* _Task objective_: The expected response is the full set of records, unchanged.

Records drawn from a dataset
(** * node_redis client core: a shallow embedding and its checked properties

    The development follows [index.js] (the [RedisClient] class and its
    module-level helpers), [lib/individualCommands.js] (the hooked commands)
    and [lib/utils.js] (reply conversion and ordered completion).

    Conventions of the embedding.
    - The client object is a record; every method is a function from the
      client to the client.  What the client does to the outside world
      (events emitted, callbacks invoked, bytes handed to the stream) is
      appended to the [events] trace of the record.
    - A JavaScript exception (a [TypeError] on [undefined.callback], say) is
      the result [None].
    - Closures created by the library are data ([callback], [write_hook]);
      [invoke] runs them.  Functions supplied by the caller are opaque: their
      invocation is recorded in the trace, and what they do next is a later
      input of the client.
    - Millisecond quantities and counters are integers ([Z]); the only
      non-integer number modelled is [NaN]. *)

From Stdlib Require Import ZArith NArith List String Ascii Bool Lia.
From stdpp Require Import base option list gmap strings pretty.

Local Open Scope Z_scope.

(** ** Text, buffers and numbers *)

(** A JavaScript string is a sequence of UTF-16 code units; a [Buffer] is a
    sequence of bytes. *)
Abbreviation jsstring := (list N) (only parsing).
Abbreviation bytes := (list N) (only parsing).

Definition str (s : string) : jsstring :=
  N_of_ascii <$> list_ascii_of_string s.

Global Arguments str : simpl never.

(** [s.length] *)
Definition js_length (s : jsstring) : Z := Z.of_nat (length s).

Definition jseq (a b : jsstring) : bool := bool_decide (a = b).

(** [s.toUpperCase()] on the ASCII letters (command names are ASCII). *)
Definition to_upper_unit (u : N) : N :=
  if ((97 <=? u) && (u <=? 122))%N then (u - 32)%N else u.

Definition toUpperCase (s : jsstring) : jsstring := to_upper_unit <$> s.

Definition is_high_surrogate (u : N) : bool := ((0xD800 <=? u) && (u <=? 0xDBFF))%N.
Definition is_low_surrogate (u : N) : bool := ((0xDC00 <=? u) && (u <=? 0xDFFF))%N.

* _Answer section_:
(** * node_redis client core: a shallow embedding and its checked properties

    The development follows [index.js] (the [RedisClient] class and its
    module-level helpers), [lib/individualCommands.js] (the hooked commands)
    and [lib/utils.js] (reply conversion and ordered completion).

    Conventions of the embedding.
    - The client object is a record; every method is a function from the
      client to the client.  What the client does to the outside world
      (events emitted, callbacks invoked, bytes handed to the stream) is
      appended to the [events] trace of the record.
    - A JavaScript exception (a [TypeError] on [undefined.callback], say) is
      the result [None].
    - Closures created by the library are data ([callback], [write_hook]);
      [invoke] runs them.  Functions supplied by the caller are opaque: their
      invocation is recorded in the trace, and what they do next is a later
      input of the client.
    - Millisecond quantities and counters are integers ([Z]); the only
      non-integer number modelled is [NaN]. *)

From Stdlib Require Import ZArith NArith List String Ascii Bool Lia.
From stdpp Require Import base option list gmap strings pretty.

Local Open Scope Z_scope.

(** ** Text, buffers and numbers *)

(** A JavaScript string is a sequence of UTF-16 code units; a [Buffer] is a
    sequence of bytes. *)
Abbreviation jsstring := (list N) (only parsing).
Abbreviation bytes := (list N) (only parsing).

Definition str (s : string) : jsstring :=
  N_of_ascii <$> list_ascii_of_string s.

Global Arguments str : simpl never.

(** [s.length] *)
Definition js_length (s : jsstring) : Z := Z.of_nat (length s).

Definition jseq (a b : jsstring) : bool := bool_decide (a = b).

(** [s.toUpperCase()] on the ASCII letters (command names are ASCII). *)
Definition to_upper_unit (u : N) : N :=
  if ((97 <=? u) && (u <=? 122))%N then (u - 32)%N else u.

Definition toUpperCase (s : jsstring) : jsstring := to_upper_unit <$> s.

Definition is_high_surrogate (u : N) : bool := ((0xD800 <=? u) && (u <=? 0xDBFF))%N.
Definition is_low_surrogate (u : N) : bool := ((0xDC00 <=? u) && (u <=? 0xDFFF))%N.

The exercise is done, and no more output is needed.